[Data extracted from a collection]
....................
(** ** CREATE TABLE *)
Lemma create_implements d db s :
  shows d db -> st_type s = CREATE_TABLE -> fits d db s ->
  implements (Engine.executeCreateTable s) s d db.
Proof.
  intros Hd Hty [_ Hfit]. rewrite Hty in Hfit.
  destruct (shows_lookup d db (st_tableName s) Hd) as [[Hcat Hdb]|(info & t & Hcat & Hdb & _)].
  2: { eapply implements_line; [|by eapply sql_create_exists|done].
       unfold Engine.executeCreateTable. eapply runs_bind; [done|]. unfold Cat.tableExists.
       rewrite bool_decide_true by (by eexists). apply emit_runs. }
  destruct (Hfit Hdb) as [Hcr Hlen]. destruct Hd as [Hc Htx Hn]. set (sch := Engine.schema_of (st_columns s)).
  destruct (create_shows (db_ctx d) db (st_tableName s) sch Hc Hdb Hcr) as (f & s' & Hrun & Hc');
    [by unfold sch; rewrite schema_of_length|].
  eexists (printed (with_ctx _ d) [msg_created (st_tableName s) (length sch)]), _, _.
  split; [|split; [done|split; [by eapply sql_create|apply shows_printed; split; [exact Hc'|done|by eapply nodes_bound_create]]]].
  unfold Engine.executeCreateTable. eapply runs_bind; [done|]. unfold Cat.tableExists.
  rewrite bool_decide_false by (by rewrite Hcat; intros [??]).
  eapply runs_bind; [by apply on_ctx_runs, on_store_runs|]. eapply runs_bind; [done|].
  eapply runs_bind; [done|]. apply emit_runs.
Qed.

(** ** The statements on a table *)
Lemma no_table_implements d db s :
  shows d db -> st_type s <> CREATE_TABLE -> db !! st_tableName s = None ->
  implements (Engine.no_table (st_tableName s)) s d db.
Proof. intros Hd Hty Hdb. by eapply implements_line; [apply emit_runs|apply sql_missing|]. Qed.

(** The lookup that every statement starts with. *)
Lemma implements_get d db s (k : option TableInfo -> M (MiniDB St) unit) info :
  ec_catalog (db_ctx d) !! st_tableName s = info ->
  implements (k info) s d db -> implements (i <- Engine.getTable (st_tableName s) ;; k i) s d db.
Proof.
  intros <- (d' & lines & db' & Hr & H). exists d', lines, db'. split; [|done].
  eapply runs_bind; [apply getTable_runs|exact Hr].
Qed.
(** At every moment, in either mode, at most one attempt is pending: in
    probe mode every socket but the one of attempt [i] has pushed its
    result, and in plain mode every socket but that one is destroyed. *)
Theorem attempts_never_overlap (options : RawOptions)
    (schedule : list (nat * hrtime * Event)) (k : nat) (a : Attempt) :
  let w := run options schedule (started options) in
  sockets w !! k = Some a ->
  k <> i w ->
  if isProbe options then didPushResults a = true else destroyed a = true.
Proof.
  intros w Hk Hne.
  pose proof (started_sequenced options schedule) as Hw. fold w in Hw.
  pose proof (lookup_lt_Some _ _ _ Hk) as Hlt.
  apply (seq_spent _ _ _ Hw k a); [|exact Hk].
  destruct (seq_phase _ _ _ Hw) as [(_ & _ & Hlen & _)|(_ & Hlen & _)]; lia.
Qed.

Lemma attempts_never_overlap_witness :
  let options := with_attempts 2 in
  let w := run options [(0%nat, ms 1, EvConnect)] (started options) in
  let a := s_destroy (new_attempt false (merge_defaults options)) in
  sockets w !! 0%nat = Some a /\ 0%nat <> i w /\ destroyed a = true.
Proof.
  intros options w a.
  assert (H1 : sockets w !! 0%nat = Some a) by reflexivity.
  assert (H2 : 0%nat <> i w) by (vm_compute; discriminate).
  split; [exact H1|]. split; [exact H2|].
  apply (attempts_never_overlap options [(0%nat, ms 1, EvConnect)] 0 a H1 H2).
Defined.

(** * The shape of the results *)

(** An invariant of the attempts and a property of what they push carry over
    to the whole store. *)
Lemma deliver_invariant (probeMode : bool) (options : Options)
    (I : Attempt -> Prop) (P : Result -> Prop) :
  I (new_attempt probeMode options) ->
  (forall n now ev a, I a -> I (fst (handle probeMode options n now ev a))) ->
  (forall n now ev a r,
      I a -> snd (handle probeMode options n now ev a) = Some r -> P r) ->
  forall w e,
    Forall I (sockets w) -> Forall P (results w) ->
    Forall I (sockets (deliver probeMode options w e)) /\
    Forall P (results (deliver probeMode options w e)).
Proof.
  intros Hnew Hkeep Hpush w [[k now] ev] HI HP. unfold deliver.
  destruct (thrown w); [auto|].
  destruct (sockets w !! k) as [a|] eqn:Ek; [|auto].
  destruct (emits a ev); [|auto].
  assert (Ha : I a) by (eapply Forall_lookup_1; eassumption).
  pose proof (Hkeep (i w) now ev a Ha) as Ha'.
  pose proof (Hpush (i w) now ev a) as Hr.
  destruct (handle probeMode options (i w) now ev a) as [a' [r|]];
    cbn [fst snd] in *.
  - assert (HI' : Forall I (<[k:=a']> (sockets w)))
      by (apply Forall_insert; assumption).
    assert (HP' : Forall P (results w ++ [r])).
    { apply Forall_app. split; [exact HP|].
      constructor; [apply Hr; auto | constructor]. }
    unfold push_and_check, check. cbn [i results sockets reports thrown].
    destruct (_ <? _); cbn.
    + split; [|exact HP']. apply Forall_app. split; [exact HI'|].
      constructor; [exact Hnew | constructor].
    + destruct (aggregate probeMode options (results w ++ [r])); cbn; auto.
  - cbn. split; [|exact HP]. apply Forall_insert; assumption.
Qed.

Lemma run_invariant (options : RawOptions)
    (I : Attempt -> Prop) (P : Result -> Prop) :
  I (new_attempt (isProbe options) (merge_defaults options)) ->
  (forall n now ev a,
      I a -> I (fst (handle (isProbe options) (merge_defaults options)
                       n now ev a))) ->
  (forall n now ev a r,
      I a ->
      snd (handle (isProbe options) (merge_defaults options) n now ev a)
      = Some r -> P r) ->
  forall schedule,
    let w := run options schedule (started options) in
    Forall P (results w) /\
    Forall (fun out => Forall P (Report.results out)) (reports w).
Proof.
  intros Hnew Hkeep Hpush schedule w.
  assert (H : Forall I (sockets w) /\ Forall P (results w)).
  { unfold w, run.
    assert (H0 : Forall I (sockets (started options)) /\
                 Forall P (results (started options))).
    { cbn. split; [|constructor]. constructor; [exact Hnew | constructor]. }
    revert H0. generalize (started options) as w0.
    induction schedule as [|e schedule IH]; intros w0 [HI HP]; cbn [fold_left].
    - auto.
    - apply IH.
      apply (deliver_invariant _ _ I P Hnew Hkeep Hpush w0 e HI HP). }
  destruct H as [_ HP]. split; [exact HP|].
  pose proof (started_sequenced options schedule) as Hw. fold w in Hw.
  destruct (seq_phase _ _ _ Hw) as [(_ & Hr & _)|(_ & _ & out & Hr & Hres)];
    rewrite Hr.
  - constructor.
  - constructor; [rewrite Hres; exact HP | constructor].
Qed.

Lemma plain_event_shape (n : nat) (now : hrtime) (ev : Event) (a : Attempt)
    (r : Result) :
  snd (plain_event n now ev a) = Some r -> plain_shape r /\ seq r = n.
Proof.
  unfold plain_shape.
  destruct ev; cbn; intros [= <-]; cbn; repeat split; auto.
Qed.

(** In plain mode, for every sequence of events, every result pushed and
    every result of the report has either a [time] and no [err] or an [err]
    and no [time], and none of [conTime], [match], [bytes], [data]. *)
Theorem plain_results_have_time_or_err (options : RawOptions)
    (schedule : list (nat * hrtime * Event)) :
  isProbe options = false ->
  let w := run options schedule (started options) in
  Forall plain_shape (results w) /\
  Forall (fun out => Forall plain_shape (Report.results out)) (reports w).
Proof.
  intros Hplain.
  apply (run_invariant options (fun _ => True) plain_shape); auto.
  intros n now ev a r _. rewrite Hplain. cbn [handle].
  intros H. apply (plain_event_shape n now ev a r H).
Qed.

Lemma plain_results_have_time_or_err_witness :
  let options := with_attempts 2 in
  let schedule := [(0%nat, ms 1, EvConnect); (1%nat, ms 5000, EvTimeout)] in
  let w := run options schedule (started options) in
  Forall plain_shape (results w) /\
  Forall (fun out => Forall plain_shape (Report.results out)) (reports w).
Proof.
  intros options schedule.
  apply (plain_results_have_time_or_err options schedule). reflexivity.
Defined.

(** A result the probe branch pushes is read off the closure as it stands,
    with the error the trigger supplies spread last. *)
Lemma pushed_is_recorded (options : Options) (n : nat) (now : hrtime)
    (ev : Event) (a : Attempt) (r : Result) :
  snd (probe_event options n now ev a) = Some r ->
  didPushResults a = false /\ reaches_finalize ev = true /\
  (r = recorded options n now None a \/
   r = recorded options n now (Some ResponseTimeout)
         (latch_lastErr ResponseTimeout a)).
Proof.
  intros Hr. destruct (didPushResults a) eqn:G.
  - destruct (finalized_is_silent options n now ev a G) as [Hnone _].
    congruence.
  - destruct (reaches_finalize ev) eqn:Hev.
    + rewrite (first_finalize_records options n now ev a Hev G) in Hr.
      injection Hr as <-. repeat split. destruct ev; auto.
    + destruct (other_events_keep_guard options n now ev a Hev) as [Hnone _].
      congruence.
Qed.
....................
> EXERCISE
Give the count of lines in the data above holding the word "Hfit", and nothing beyond it.

> RESULT
2